The political class has collapsed into its familiar chaos. The prime minister accuses the speaker of a power grab. The speaker accuses the president of stalling. Meanwhile, bullets fly through civilian neighbourhoods. Al-Shabaab will be watching. They always do.
But here is the Westminster angle. A senior Whitehall figure told me tonight that the UK's entire peacekeeping commitment hangs by a thread. "If the security situation deteriorates further, we cannot justify the deployment. Not to the Treasury. Not to the families." That is a direct quote.
Remember: 400 British troops are currently embedded with the UN mission in Somalia. Their official mandate is training and logistics. But everyone knows they operate in the grey zone of counter-terrorism. If Mogadishu airport becomes a kill zone, extraction becomes a nightmare.
The prime minister's spokesman offered boilerplate: "We call for calm and dialogue.
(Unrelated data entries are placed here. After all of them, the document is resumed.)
(** [a[:k, j][m] = vals]: [a[:k, j]] is a view of column [j] in the first
    rows, so the masked assignment writes into [a].  [vals] must have one
    value per [True] of the mask, or a single value. *)
Definition setitem_column_mask (a : array2) (k j : Z) (m : list bool)
    (vals : list R) : result array2 :=
  jn <- index (ncols a) j ;;
  let top := take k (rows a) in
  let view := column jn top in
  if negb (List.length m =? List.length view)%nat then Raise IndexError
  else
    let n := count_true m in
    if (List.length vals =? n)%nat then
      Ok {| ncols := ncols a;
            rows := set_column jn (put_mask view m vals) top
                    ++ drop k (rows a) |}
    else if (List.length vals =? 1)%nat then
      Ok {| ncols := ncols a;
            rows := set_column jn (put_mask view m (repeat (hd 0 vals) n)) top
                    ++ drop k (rows a) |}
    else Raise ValueError.

Fixpoint for_each {S A} (body : S -> A -> result S) (l : list A) (s : S)
  : result S :=
  match l with
  | [] => Ok s
  | x :: l' => s' <- body s x ;; for_each body l' s'
  end.

(** ** The cell *)

(** [bandwidth = max(Counter(calib_id).values()) - 1] *)
Definition bandwidth (calib_id : list Z) : result Z :=
  m <- py_max (values (Counter calib_id)) ;;
  Ok (m - 1)%Z.

(** The body of [for j in range(bandwidth)]. *)
Definition loop_body (nt : Z) (calib_id : list Z) (caliberr : list R)
    (off_diags : array2) (j : Z) : result array2 :=
  m <- array_eq (take (nt - j - 1) calib_id) (drop (j + 1) calib_id) ;;
  sel <- mask_select (take (nt - j - 1) calib_id) m ;;
  err <- fancy_index caliberr sel ;;
  setitem_column_mask off_diags (nt - j - 1) j m (square err).

Definition off_diags (nt : Z) (calib_id : list Z) (caliberr : list R)
  : result array2 :=
  bw <- bandwidth calib_id ;;
  z <- zeros nt bw ;;
  for_each (loop_body nt calib_id caliberr) (range bw) z.

(** What the claim says of entry [(i, j)]. *)
Definition coupling (calib_id : list Z) (caliberr : list R) (i j : nat) : R :=
  if (i + j + 1 <? List.length calib_id)%nat
     && (nth i calib_id 0 =? nth (i + j + 1) calib_id 0)%Z
  then nth (Z.to_nat (nth i calib_id 0%Z)) caliberr 0 ^ 2
  else 0.

(** ** Notions for the proofs *)

(** The number of items a [Counter] has counted. *)
Definition total (c : list (Z * nat)) : nat :=
  fold_right (fun p s => (snd p + s)%nat) 0%nat c.

(** [c] is a non-negative index into an axis of length [n]. *)
Definition in_range (n : nat) (c : Z) : Prop := (0 <= c < Z.of_nat n)%Z.

(** The loop invariant, after the columns before [k] are written: the
    array is [len(calib_id)] by [bw], those columns hold the couplings and
    the others are still zero. *)
Definition written (calib_id : list Z) (caliberr : list R) (bw k : nat)
    (a : array2) : Prop :=
  ncols a = bw
  /\ List.length (rows a) = List.length calib_id
  /\ Forall (fun r => List.length r = bw) (rows a)
  /\ forall i j, (i < List.length calib_id)%nat -> (j < bw)%nat ->
       entry a i j = if (j <? k)%nat then coupling calib_id caliberr i j else 0.

(** [c[x]] for a [Counter]: the count of [x], 0 when [x] was not
    counted. *)
Fixpoint counter_get (c : list (Z * nat)) (x : Z) : nat :=
  match c with
  | [] => 0%nat
  | (y, n) :: c' => if (x =? y)%Z then n else counter_get c' x
  end.

(** The number of observations of calibration [x]. *)
Definition multiplicity (calib_id : list Z) (x : Z) : nat :=
  count_occ Z.eq_dec calib_id x.

End Banded.

(* ================================================================== *)
(** * The simulated data of the quasiseparable tutorial *)
(* ================================================================== *)

Module Data.

Import Py Banded.
Local Open Scope R_scope.

(** ** NumPy operations *)

(** A binary operator on arrays of rank 1, with broadcasting of a side
    of length 1.  Lengths that do not broadcast raise [mismatch]. *)
Definition broadcast_binop {A B C} (mismatch : exn) (f : A -> B -> C)
    (da : A) (db : B) (a : list A) (b : list B) : result (list C) :=
  if (List.length a =? List.length b)%nat
  then Ok (map (fun p => f (fst p) (snd p)) (combine a b))
  else if (List.length a =? 1)%nat then Ok (map (f (hd da a)) b)
  else if (List.length b =? 1)%nat then Ok (map (fun x => f x (hd db b)) a)
  else Raise mismatch.

(** Between two arrays of NumPy the error is NumPy's [ValueError]. *)
Definition np_binop {A B C} (f : A -> B -> C) (da : A) (db : B)
    (a : list A) (b : list B) : result (list C) :=
  broadcast_binop ValueError f da db a b.

(** When one of the two is an array of JAX the operator is that of
    [jax.numpy], and the error its [TypeError]. *)
Definition jnp_binop {A B C} (f : A -> B -> C) (da : A) (db : B)
    (a : list A) (b : list B) : result (list C) :=
  broadcast_binop TypeError f da db a b.

Definition Rltb (x y : R) : bool := if Rlt_dec x y then true else false.

(** [np.sort] of an array of rank 1. *)
Fixpoint insert (x : R) (l : list R) : list R :=
  match l with
  | [] => [x]
  | y :: l' => if Rle_dec x y then x :: l else y :: insert x l'
  end.

Definition np_sort (l : list R) : list R := fold_right insert [] l.

(** What [random.uniform(lo, hi, size)] returns: [size] numbers from
    [lo] to [hi].  The generator computes [lo + (hi - lo) * u] with
    [0 <= u < 1], and rounding can make that [hi] itself.  The numbers
    themselves are inputs of this development. *)
Definition uniform_draw (lo hi : R) (size : Z) (l : list R) : Prop :=
  (0 <= size)%Z
  /\ List.length l = Z.to_nat size
  /\ Forall (fun x => lo <= x <= hi) l.

(** ** Observations of the two classes *)

(** [subset = (1 + 2 * label) * random.uniform(0, 1, len(t)) < 0.3],
    [u] being the draw. *)
Definition subset (label : list Z) (u : list R) : result (list bool) :=
  w <- np_binop (fun l x => (1 + 2 * IZR l) * x) 0%Z 0 label u ;;
  Ok (map (fun x => Rltb x 0.3) w).

(** [X_obs = (X[0][subset], X[1][subset])] *)
Definition X_obs (X : list R * list Z) (subset : list bool)
  : result (list R * list Z) :=
  t_obs <- mask_select (fst X) subset ;;
  label_obs <- mask_select (snd X) subset ;;
  Ok (t_obs, label_obs).

(** [y_obs = y[subset] + 0.1 * random.normal(size=subset.sum())],
    [noise] being the draw.  [y] is the sample of the process, an array
    of JAX. *)
Definition y_obs (y : list R) (subset : list bool) (noise : list R)
  : result (list R) :=
  ys <- mask_select y subset ;;
  jnp_binop Rplus 0 0 ys (map (Rmult 0.1) noise).

(** ** Calibrated observations *)

Definition tmax : R := 20.

(** The sizes [nt // 2] and [(nt + 1) // 2] of the two draws of times. *)
Definition sizes (nt : Z) : Z * Z := ((nt / 2)%Z, ((nt + 1) / 2)%Z).

(** [t = np.sort(np.concatenate((first, second)))] *)
Definition times (first second : list R) : list R :=
  np_sort (first ++ second).

(** [astype(int)] of a whole number: the conversion to a signed integer
    of 64 bits, which answers [-2^63] for a number it cannot hold. *)
Definition astype_int (z : Z) : Z :=
  if ((- 2 ^ 63 <=? z) && (z <? 2 ^ 63))%Z then z else (- 2 ^ 63)%Z.

(** [calib_id = (t // 1).astype(int)] *)
Definition calib_id (t : list R) : list Z :=
  map (fun x => astype_int (Zfloor x)) t.

(** [a[-1]] *)
Definition last_item (a : list Z) : result Z :=
  k <- index (List.length a) (-1) ;; Ok (nth k a 0%Z).

(** The size [calib_id[-1] + 1] of the draw of [caliberr]. *)
Definition caliberr_size (calib_id : list Z) : result Z :=
  c <- last_item calib_id ;; Ok (c + 1)%Z.

End Data.

(* ================================================================== *)
(** * jax.numpy arrays of binary64 numbers *)
(* ================================================================== *)

(** The arrays of [Jnp] once more, with entries of type [float]: the
    binary64 numbers of IEEE 754 with infinities, signed zeros and NaN,
    and correctly rounded [+], [-], [*] and [/].  The tutorials enable
    [jax_enable_x64], so this is the arithmetic their arrays use. *)
Module F64.

Import Py.
Local Open Scope string_scope.
Local Open Scope float_scope.

#[local] Set Warnings "-inexact-float".

Inductive ndarray :=
| Scalar (x : float)
| Vector (v : list float)
| Matrix (m : list (list float)).

Definition shape (a : ndarray) : list nat :=
  match a with
  | Scalar _ => []
  | Vector v => [List.length v]
  | Matrix m => [List.length m; List.length (hd [] m)]
  end.

Definition map_nd (f : float -> float) (a : ndarray) : ndarray :=
  match a with
  | Scalar x => Scalar (f x)
  | Vector v => Vector (map f v)
  | Matrix m => Matrix (map (map f) m)
  end.

(** [jnp.square] multiplies a number by itself. *)
Definition jnp_square : ndarray -> ndarray := map_nd (fun x => x * x).

Definition zip_with (f : float -> float -> float) (u v : list float)
  : list float :=
  map (fun p => f (fst p) (snd p)) (combine u v).

Definition broadcast_vec (f : float -> float -> float) (u v : list float)
  : result (list float) :=
  if (List.length u =? List.length v)%nat then Ok (zip_with f u v)
  else if (List.length u =? 1)%nat then Ok (map (f (hd 0 u)) v)
  else if (List.length v =? 1)%nat then Ok (map (fun x => f x (hd 0 v)) u)
  else Raise TypeError.

Fixpoint broadcast_rows (f : float -> float -> float)
    (m n : list (list float)) : result (list (list float)) :=
  match m, n with
  | [], [] => Ok []
  | r :: m', s :: n' =>
      r' <- broadcast_vec f r s ;;
      rest <- broadcast_rows f m' n' ;;
      Ok (r' :: rest)
  | _, _ => Raise TypeError
  end.

Definition binop (f : float -> float -> float) (a b : ndarray)
  : result ndarray :=
  match a, b with
  | Scalar x, Scalar y => Ok (Scalar (f x y))
  | Scalar x, Vector v => Ok (Vector (map (f x) v))
  | Vector u, Scalar y => Ok (Vector (map (fun x => f x y) u))
  | Vector u, Vector v => w <- broadcast_vec f u v ;; Ok (Vector w)
  | Scalar x, Matrix m => Ok (Matrix (map (map (f x)) m))
  | Matrix m, Scalar y => Ok (Matrix (map (map (fun x => f x y)) m))
  | Vector u, Matrix m =>
      rows <- mapM (fun r => broadcast_vec f u r) m ;; Ok (Matrix rows)
  | Matrix m, Vector v =>
      rows <- mapM (fun r => broadcast_vec f r v) m ;; Ok (Matrix rows)
  | Matrix m, Matrix n =>
      rows <- broadcast_rows f m n ;; Ok (Matrix rows)
  end.

Definition sub : ndarray -> ndarray -> result ndarray := binop PrimFloat.sub.
Definition mul : ndarray -> ndarray -> result ndarray := binop PrimFloat.mul.
Definition div : ndarray -> ndarray -> result ndarray := binop PrimFloat.div.

Definition item (a : ndarray) : float :=
  match a with Scalar x => x | _ => 0 end.

Definition row (a : ndarray) : list float :=
  match a with Vector v => v | _ => [] end.

Definition jnp_array (l : list ndarray) : result ndarray :=
  match l with
  | [] => Ok (Vector [])
  | a :: _ =>
      if forallb (fun b => Jnp.shape_eqb (shape b) (shape a)) l then
        match a with
        | Scalar _ => Ok (Vector (map item l))
        | Vector _ => Ok (Matrix (map row l))
        | Matrix _ => Raise Unmodelled
        end
      else Raise ValueError
  end.

(** The sum of the products, each product and each partial sum rounded,
    accumulated from the first element on. *)
Definition dot (u v : list float) : float :=
  fold_left (fun acc p => acc + fst p * snd p) (combine u v) 0.

Definition ncols (m : list (list float)) : nat := List.length (hd [] m).

Definition col (j : nat) (m : list (list float)) : list float :=
  map (fun r => nth j r 0) m.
The UK stands with the Somali people." But privately, ministers are fuming. The election delay was meant to be a technical fix. Now it is a bloodbath.
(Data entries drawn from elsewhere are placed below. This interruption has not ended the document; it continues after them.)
(** * PUF PFP generator: the image-edit request/response lifecycle

    A shallow embedding of [services/geminiService.ts] (the module that
    exports [editImageWithPrompt]) and of the parts of [App.tsx] that call
    it ([fileToDataUri], [handleFileChange], [handleGenerate]).

    JavaScript values are modelled by the types the TypeScript code is
    written against: an optional property [p?: T] is an [option T], where
    [None] is the run-time value [undefined]; the optional chain [a?.b] is
    the bind of [option]; [x ?? d] is [default d x].  An [async] function is
    a small resumption ([Proc]) that suspends at its [await]. *)

From Stdlib Require Import ZArith NArith Lia Ascii Strings.Byte.
From stdpp Require Import base option list strings gmap.

(** ** Values that can be thrown *)

(** What a [catch (error)] clause can receive.  The two handlers of the
    program look at nothing but [error instanceof Error] and, when that
    holds, [error.message]. *)
Inductive Thrown : Type :=
  | ErrorInstance (message : string)   (* [new Error(message)] or a subclass *)
  | OtherThrown (shown : string).      (* any value that is not an [Error] *)

(** [error instanceof Error ? error.message : "An unknown error occurred."]
    (geminiService.ts line 46, App.tsx line 108). *)
Definition errorMessage (error : Thrown) : string :=
  match error with
  | ErrorInstance message => message
  | OtherThrown _ => "An unknown error occurred."
  end.

(** ** The SDK's request and response types *)

Module GenAI.

Inductive Modality : Type := MODALITY_UNSPECIFIED | TEXT | IMAGE | AUDIO.

(** [Blob]: [{ data?: string; mimeType?: string }]. *)
Record Blob : Type := { data : option string; mimeType : option string }.

(** [Part]: of its optional fields the program writes and reads
    [inlineData] and [text]. *)
Record Part : Type := { inlineData : option Blob; text : option string }.

(** [Content]: [{ parts?: Part[] }]. *)
Record Content : Type := { parts : option (list Part) }.

(** [Candidate]: [{ content?: Content }]. *)
Record Candidate : Type := { content : option Content }.

(** [GenerateContentResponse]: [{ candidates?: Candidate[] }]. *)
Record GenerateContentResponse : Type :=
  { candidates : option (list Candidate) }.

Record GenerateContentConfig : Type :=
  { responseModalities : list Modality }.

(** The argument of [ai.models.generateContent]. *)
Record GenerateContentParameters : Type :=
  { model : string; contents : Content; config : GenerateContentConfig }.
Key players to watch: The Foreign Office's Africa director has cancelled leave. The Defence Secretary is convening an emergency Cobra meeting tomorrow. The Chief of the Defence Staff is said to be "deeply unimpressed" with the lack of warning.
And here is the kicker. The election was delayed because of a dispute over who controls the electoral commission. Not ideology. Not resources. Just personal feuds between a handful of warlords-turned-politicians. British soldiers are now at risk because of a turf war.
One Labour backbencher told me: "This is what happens when you cling to failed state-building. We should be pulling out, not doubling down." That sentiment is growing. The Liberal Democrats are already calling for a parliamentary debate.
But withdrawal carries its own risks. Al-Shabaab would claim victory. Regional powers like Ethiopia and Kenya would accuse Britain of abandoning the fight. The global war on terror narrative takes another hit.
For now, the gunfire continues. The British embassy is locked down. No word on casualties yet. But the clock is ticking. If a single UK soldier is killed, this becomes a full-blown political crisis in London.
Watch this space. The game is shifting.